__EXERCISE BRIEF__. Set down each line of the listing exactly as it reads.
--- START ---
(** A draw clamped to the cap truncates to a whole number of milliseconds in range. *)
Lemma clamped_trunc x :
  f64_valid x → x ≠ S754_nan →
  let y := if f64_lt x f64_zero then f64_zero else x in
  let z := if f64_lt (f64_of_Z maxChaosLatencyMs) y then f64_of_Z maxChaosLatencyMs else y in
  ∃ t, f64_trunc z = Some t ∧ (0 ≤ t ≤ maxChaosLatencyMs)%Z.
Proof.
  intros Hv Hnan. cbv zeta.
  change (f64_of_Z maxChaosLatencyMs) with (S754_finite false 8246337208320000 (-37)).
  destruct x as [s|[]| |[] m e]; try done; try (by exists 0%Z);
    try (by exists maxChaosLatencyMs).
  change (f64_lt (S754_finite false m e) f64_zero) with false. cbv iota.
  destruct (f64_lt _ _) eqn:Hlt; [by exists maxChaosLatencyMs|].
  by apply (f64_trunc_between _ 8246337208320000 37); [|done|apply f64_pos_not_lt|..].
Qed.

(** for delays that fit a duration, sampling does not panic, and the delay
    is the fixed one, a whole number of milliseconds between the bounds of a
    uniform distribution, or for a normal distribution between 0 and the cap. *)
Theorem sampleLatency_bounds l c :
  (0 ≤ cl_MinMs l < max_ms)%Z → (0 ≤ cl_MaxMs l < max_ms)%Z →
  (effective_dist l = "normal" → f64_valid (normal_draw l (RandSrc c)) ∧ normal_draw l (RandSrc c) ≠ S754_nan) →
  ∃ c' d, sampleLatency l c = Some (c', (d * Millisecond)%Z) ∧
    if decide (effective_dist l = "uniform")
    then (cl_MinMs l ≤ d ≤ Z.max (cl_MinMs l) (cl_MaxMs l))%Z
    else if decide (effective_dist l = "normal") then (0 ≤ d ≤ maxChaosLatencyMs)%Z
    else d = cl_MinMs l.
Proof.
  intros Hmin Hmax Hnorm. unfold sampleLatency. fold (effective_dist l).
  rewrite (ms_exact (cl_MinMs l)) by done. cbv zeta.
  destruct (decide (effective_dist l = "fixed")) as [->|Hnf]; [by exists c, (cl_MinMs l)|].
  destruct (decide (effective_dist l = "uniform")) as [Hu|Hnu].
  - destruct (decide (cl_MaxMs l ≤ cl_MinMs l)%Z) as [Hle|Hgt]; [exists c, (cl_MinMs l); split; [done|lia]|].
    assert (max_ms < two63 - 1)%Z as Hmm by done.
    rewrite (wrap64_id (cl_MaxMs l - cl_MinMs l)) by (unfold in_int64, two63 in *; lia).
    rewrite wrap64_id by (unfold in_int64, two63 in *; lia).
    rewrite decide_False by lia.
    destruct (Intn _ (RandSrc c)) as [n g] eqn:Hi.
    pose proof (Intn_range (cl_MaxMs l - cl_MinMs l + 1) (RandSrc c) ltac:(lia)) as Hr.
    rewrite Hi in Hr. simpl in Hr.
    rewrite wrap64_id by (unfold in_int64, two63 in *; lia). rewrite ms_exact by lia.
    eexists _, _. split; [done|]. lia.
  - destruct (decide (effective_dist l = "normal")) as [Hn|Hnn];
      [|by exists c, (cl_MinMs l)].
    destruct (Hnorm Hn) as [Hv Hnan]. unfold normal_draw in Hv, Hnan.
    destruct (NormFloat64 (RandSrc c)) as [norm g]. simpl in Hv, Hnan.
    set (x := f64_add _ _) in *. clearbody x.
    set (y := if f64_lt x f64_zero then f64_zero else x).
    set (z := if f64_lt (f64_of_Z maxChaosLatencyMs) y then f64_of_Z maxChaosLatencyMs else y).
    destruct (clamped_trunc x Hv Hnan) as (t & Ht & Htb). cbv zeta in Ht. fold y in Ht. fold z in Ht.
    unfold maxChaosLatencyMs in *.
    exists (set_rng c g), t. rewrite (f64_to_int_trunc z t Ht), ms_exact; [done| |].
    + change max_ms with 9223372036854%Z. lia.
    + unfold in_int64, two63. lia.
Qed.
End injector.

(** ** Instances the hypotheses of the properties hold at *)

(** A source that always draws one half, the middle of the range and one. *)
Definition half_rand : GoRand.
Proof.
  refine {| rng := unit;
            Float64 g := (f64_div f64_one (f64_of_Z 2), g);
            Intn n g := ((n / 2)%Z, g);
            NormFloat64 g := (f64_one, g) |}.
  - intros g. split; vm_compute; reflexivity.
  - intros n g Hn. simpl. split; [apply Z.div_pos; lia|apply Z.div_lt; lia].
Defined.

Definition ex_errors : ChaosErrorConfig := mkChaosErrorConfig f64_zero 503 [] false 0 "" 2.

Definition with_chaos (a : AgentDefinition) (cfg : ChaosConfig) : AgentDefinition :=
  mkAgentDefinition (ad_APIVersion a) (ad_Kind a) (ad_Metadata a)
    (mkAgentSpec (as_Protocol (ad_Spec a)) (as_Model (ad_Spec a)) (as_SystemPrompt (ad_Spec a))
       (as_Tools (ad_Spec a))
       (mkBehaviorConfig (bc_Scenarios (as_Behavior (ad_Spec a)))
          (bc_Streaming (as_Behavior (ad_Spec a))) (Some cfg))).

Definition ex_flaky_cfg : ChaosConfig := mkChaosConfig true "" None (Some ex_errors) None None.
Definition ex_flaky : AgentDefinition := with_chaos (bare_agent "flaky" "" "m") ex_flaky_cfg.
Definition ex_plain : AgentDefinition := bare_agent "plain" "" "m".


Lemma rate_limit_window_witness :
  (run_limit (rand := half_rand) "a" (mkChaosRateLimitConfig 2 1) [0; 10; 20]%Z
     (NewChaosInjector (rand := half_rand) ())).1 = [None; None; Some (limit_error 999980)].
Proof.
  pose proof (rate_limit_window (rand := half_rand) "a" (mkChaosRateLimitConfig 2 1) 0 [10; 20]%Z
    1000000 (NewChaosInjector (rand := half_rand) ()) eq_refl eq_refl eq_refl I) as H.
  destruct (run_limit _ _ _ _) as [rs c'].
  destruct H as [-> _]; [|done|done|vm_compute; reflexivity].
  intros t. rewrite !elem_of_cons, elem_of_nil. change (ms _) with 1000000%Z.
  intros [->|[->|[]]]; lia.
Defined.

Lemma sampleLatency_bounds_witness :
  let l := mkChaosLatencyConfig "normal" 0 0 50 5 in
  ∃ c' d, sampleLatency (rand := half_rand) (conv := amd64_conv) l
      (NewChaosInjector (rand := half_rand) ()) = Some (c', (d * Millisecond)%Z) ∧
    (0 ≤ d ≤ maxChaosLatencyMs)%Z.
Proof.
  apply (sampleLatency_bounds (rand := half_rand) (conv := amd64_conv)
    (mkChaosLatencyConfig "normal" 0 0 50 5)); [by vm_compute|by vm_compute|].
  intros _. by vm_compute.
Defined.

(** The cap does not apply to a fixed delay: ten minutes are slept in full. *)
Lemma fixed_latency_uncapped {rand : GoRand} {conv : GoConv} (c : ChaosInjector) :
  sampleLatency (mkChaosLatencyConfig "fixed" 600000 0 0 0) c = Some (c, 10 * Minute)%Z ∧
  (maxChaosLatencyMs * Millisecond < 10 * Minute)%Z.
Proof. by vm_compute. Qed.

(** A chaos block that says [enabled: false] and has a section stays on. *)
Lemma disabled_section_stays_on a errors :
  let cfg := mkChaosConfig false "" None (Some errors) None None in
  chaosFor (Some (with_chaos a cfg)) = Some cfg.
Proof. done. Qed.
--- END ---
__ANSWER BOX__.
(** A draw clamped to the cap truncates to a whole number of milliseconds in range. *)
Lemma clamped_trunc x :
  f64_valid x → x ≠ S754_nan →
  let y := if f64_lt x f64_zero then f64_zero else x in
  let z := if f64_lt (f64_of_Z maxChaosLatencyMs) y then f64_of_Z maxChaosLatencyMs else y in
  ∃ t, f64_trunc z = Some t ∧ (0 ≤ t ≤ maxChaosLatencyMs)%Z.
Proof.
  intros Hv Hnan. cbv zeta.
  change (f64_of_Z maxChaosLatencyMs) with (S754_finite false 8246337208320000 (-37)).
  destruct x as [s|[]| |[] m e]; try done; try (by exists 0%Z);
    try (by exists maxChaosLatencyMs).
  change (f64_lt (S754_finite false m e) f64_zero) with false. cbv iota.
  destruct (f64_lt _ _) eqn:Hlt; [by exists maxChaosLatencyMs|].
  by apply (f64_trunc_between _ 8246337208320000 37); [|done|apply f64_pos_not_lt|..].
Qed.

(** for delays that fit a duration, sampling does not panic, and the delay
    is the fixed one, a whole number of milliseconds between the bounds of a
    uniform distribution, or for a normal distribution between 0 and the cap. *)
Theorem sampleLatency_bounds l c :
  (0 ≤ cl_MinMs l < max_ms)%Z → (0 ≤ cl_MaxMs l < max_ms)%Z →
  (effective_dist l = "normal" → f64_valid (normal_draw l (RandSrc c)) ∧ normal_draw l (RandSrc c) ≠ S754_nan) →
  ∃ c' d, sampleLatency l c = Some (c', (d * Millisecond)%Z) ∧
    if decide (effective_dist l = "uniform")
    then (cl_MinMs l ≤ d ≤ Z.max (cl_MinMs l) (cl_MaxMs l))%Z
    else if decide (effective_dist l = "normal") then (0 ≤ d ≤ maxChaosLatencyMs)%Z
    else d = cl_MinMs l.
Proof.
  intros Hmin Hmax Hnorm. unfold sampleLatency. fold (effective_dist l).
  rewrite (ms_exact (cl_MinMs l)) by done. cbv zeta.
  destruct (decide (effective_dist l = "fixed")) as [->|Hnf]; [by exists c, (cl_MinMs l)|].
  destruct (decide (effective_dist l = "uniform")) as [Hu|Hnu].
  - destruct (decide (cl_MaxMs l ≤ cl_MinMs l)%Z) as [Hle|Hgt]; [exists c, (cl_MinMs l); split; [done|lia]|].
    assert (max_ms < two63 - 1)%Z as Hmm by done.
    rewrite (wrap64_id (cl_MaxMs l - cl_MinMs l)) by (unfold in_int64, two63 in *; lia).
    rewrite wrap64_id by (unfold in_int64, two63 in *; lia).
    rewrite decide_False by lia.
    destruct (Intn _ (RandSrc c)) as [n g] eqn:Hi.
    pose proof (Intn_range (cl_MaxMs l - cl_MinMs l + 1) (RandSrc c) ltac:(lia)) as Hr.
    rewrite Hi in Hr. simpl in Hr.
    rewrite wrap64_id by (unfold in_int64, two63 in *; lia). rewrite ms_exact by lia.
    eexists _, _. split; [done|]. lia.
  - destruct (decide (effective_dist l = "normal")) as [Hn|Hnn];
      [|by exists c, (cl_MinMs l)].
    destruct (Hnorm Hn) as [Hv Hnan]. unfold normal_draw in Hv, Hnan.
    destruct (NormFloat64 (RandSrc c)) as [norm g]. simpl in Hv, Hnan.
    set (x := f64_add _ _) in *. clearbody x.
    set (y := if f64_lt x f64_zero then f64_zero else x).
    set (z := if f64_lt (f64_of_Z maxChaosLatencyMs) y then f64_of_Z maxChaosLatencyMs else y).
    destruct (clamped_trunc x Hv Hnan) as (t & Ht & Htb). cbv zeta in Ht. fold y in Ht. fold z in Ht.
    unfold maxChaosLatencyMs in *.
    exists (set_rng c g), t. rewrite (f64_to_int_trunc z t Ht), ms_exact; [done| |].
    + change max_ms with 9223372036854%Z. lia.
    + unfold in_int64, two63. lia.
Qed.
End injector.

(** ** Instances the hypotheses of the properties hold at *)

(** A source that always draws one half, the middle of the range and one. *)
Definition half_rand : GoRand.
Proof.
  refine {| rng := unit;
            Float64 g := (f64_div f64_one (f64_of_Z 2), g);
            Intn n g := ((n / 2)%Z, g);
            NormFloat64 g := (f64_one, g) |}.
  - intros g. split; vm_compute; reflexivity.
  - intros n g Hn. simpl. split; [apply Z.div_pos; lia|apply Z.div_lt; lia].
Defined.

Definition ex_errors : ChaosErrorConfig := mkChaosErrorConfig f64_zero 503 [] false 0 "" 2.

Definition with_chaos (a : AgentDefinition) (cfg : ChaosConfig) : AgentDefinition :=
  mkAgentDefinition (ad_APIVersion a) (ad_Kind a) (ad_Metadata a)
    (mkAgentSpec (as_Protocol (ad_Spec a)) (as_Model (ad_Spec a)) (as_SystemPrompt (ad_Spec a))
       (as_Tools (ad_Spec a))
       (mkBehaviorConfig (bc_Scenarios (as_Behavior (ad_Spec a)))
          (bc_Streaming (as_Behavior (ad_Spec a))) (Some cfg))).

Definition ex_flaky_cfg : ChaosConfig := mkChaosConfig true "" None (Some ex_errors) None None.
Definition ex_flaky : AgentDefinition := with_chaos (bare_agent "flaky" "" "m") ex_flaky_cfg.
Definition ex_plain : AgentDefinition := bare_agent "plain" "" "m".


Lemma rate_limit_window_witness :
  (run_limit (rand := half_rand) "a" (mkChaosRateLimitConfig 2 1) [0; 10; 20]%Z
     (NewChaosInjector (rand := half_rand) ())).1 = [None; None; Some (limit_error 999980)].
Proof.
  pose proof (rate_limit_window (rand := half_rand) "a" (mkChaosRateLimitConfig 2 1) 0 [10; 20]%Z
    1000000 (NewChaosInjector (rand := half_rand) ()) eq_refl eq_refl eq_refl I) as H.
  destruct (run_limit _ _ _ _) as [rs c'].
  destruct H as [-> _]; [|done|done|vm_compute; reflexivity].
  intros t. rewrite !elem_of_cons, elem_of_nil. change (ms _) with 1000000%Z.
  intros [->|[->|[]]]; lia.
Defined.

Lemma sampleLatency_bounds_witness :
  let l := mkChaosLatencyConfig "normal" 0 0 50 5 in
  ∃ c' d, sampleLatency (rand := half_rand) (conv := amd64_conv) l
      (NewChaosInjector (rand := half_rand) ()) = Some (c', (d * Millisecond)%Z) ∧
    (0 ≤ d ≤ maxChaosLatencyMs)%Z.
Proof.
  apply (sampleLatency_bounds (rand := half_rand) (conv := amd64_conv)
    (mkChaosLatencyConfig "normal" 0 0 50 5)); [by vm_compute|by vm_compute|].
  intros _. by vm_compute.
Defined.

(** The cap does not apply to a fixed delay: ten minutes are slept in full. *)
Lemma fixed_latency_uncapped {rand : GoRand} {conv : GoConv} (c : ChaosInjector) :
  sampleLatency (mkChaosLatencyConfig "fixed" 600000 0 0 0) c = Some (c, 10 * Minute)%Z ∧
  (maxChaosLatencyMs * Millisecond < 10 * Minute)%Z.
Proof. by vm_compute. Qed.

(** A chaos block that says [enabled: false] and has a section stays on. *)
Lemma disabled_section_stays_on a errors :
  let cfg := mkChaosConfig false "" None (Some errors) None None in
  chaosFor (Some (with_chaos a cfg)) = Some cfg.
Proof. done. Qed.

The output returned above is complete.